> _TASK OBJECTIVE_:
Set down exactly the lines from the one containing "account for every" through the end of the records below, both included, and nothing else.

> _AVAILABLE DATA_:
(* ===== verification/TimerService.v ===== *)
(** * The timer service (src/util.cpp, [GlobalTimer] and its free functions)

    The timer thread with its loop, the clock it reads before it takes the lock,
    and any number of threads that start and stop timers, use their event queues
    and come and go.  The history is kept beside the state, so that the theorems can
    account for every timer: the timers started, those a stop and those a scan took
    off the list. *)

From S2P Require Import Prelude Text Sync ThreadLife Event Timer TimerEvents.
Import QThread QThreadFacts.

(** Where the timer thread is: at the test of [do_exit], before
    [gettimeofday], before the lock with the time it has read, or returned. *)
Inductive tphase : Type := PHead | PClock | PScan (ntv : timeval) | PDone.

Record tsvc : Type := Svc {
  sv_timer : timer;
  sv_threads : gmap nat qthread;
  sv_now : timeval;
  sv_stop : bool;
  sv_phase : tphase;
  sv_started : list TimeSpec;
  sv_stopped : list TimeSpec;
  sv_fired : list (TimeSpec * timeval);
}.

#[export] Instance timeval_eq_dec : EqDecision timeval.
Proof. solve_decision. Defined.
#[export] Instance TimeSpec_eq_dec : EqDecision TimeSpec.
Proof. solve_decision. Defined.

(** The pending timers, in the order of the list, and those that were pending in
    [t] and are not in [t']. *)
Definition pending_specs (t : timer) : list TimeSpec := omap (fun p => specs t !! p) (timer_list_ t).
Definition gone (t t' : timer) : list TimeSpec := filter (fun x => x ∉ pending_specs t') (pending_specs t).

> _ANSWER TO THIS TASK_:
    account for every timer: the timers started, those a stop and those a scan took
    off the list. *)

From S2P Require Import Prelude Text Sync ThreadLife Event Timer TimerEvents.
Import QThread QThreadFacts.

(** Where the timer thread is: at the test of [do_exit], before
    [gettimeofday], before the lock with the time it has read, or returned. *)
Inductive tphase : Type := PHead | PClock | PScan (ntv : timeval) | PDone.

Record tsvc : Type := Svc {
  sv_timer : timer;
  sv_threads : gmap nat qthread;
  sv_now : timeval;
  sv_stop : bool;
  sv_phase : tphase;
  sv_started : list TimeSpec;
  sv_stopped : list TimeSpec;
  sv_fired : list (TimeSpec * timeval);
}.

#[export] Instance timeval_eq_dec : EqDecision timeval.
Proof. solve_decision. Defined.
#[export] Instance TimeSpec_eq_dec : EqDecision TimeSpec.
Proof. solve_decision. Defined.

(** The pending timers, in the order of the list, and those that were pending in
    [t] and are not in [t']. *)
Definition pending_specs (t : timer) : list TimeSpec := omap (fun p => specs t !! p) (timer_list_ t).
Definition gone (t t' : timer) : list TimeSpec := filter (fun x => x ∉ pending_specs t') (pending_specs t).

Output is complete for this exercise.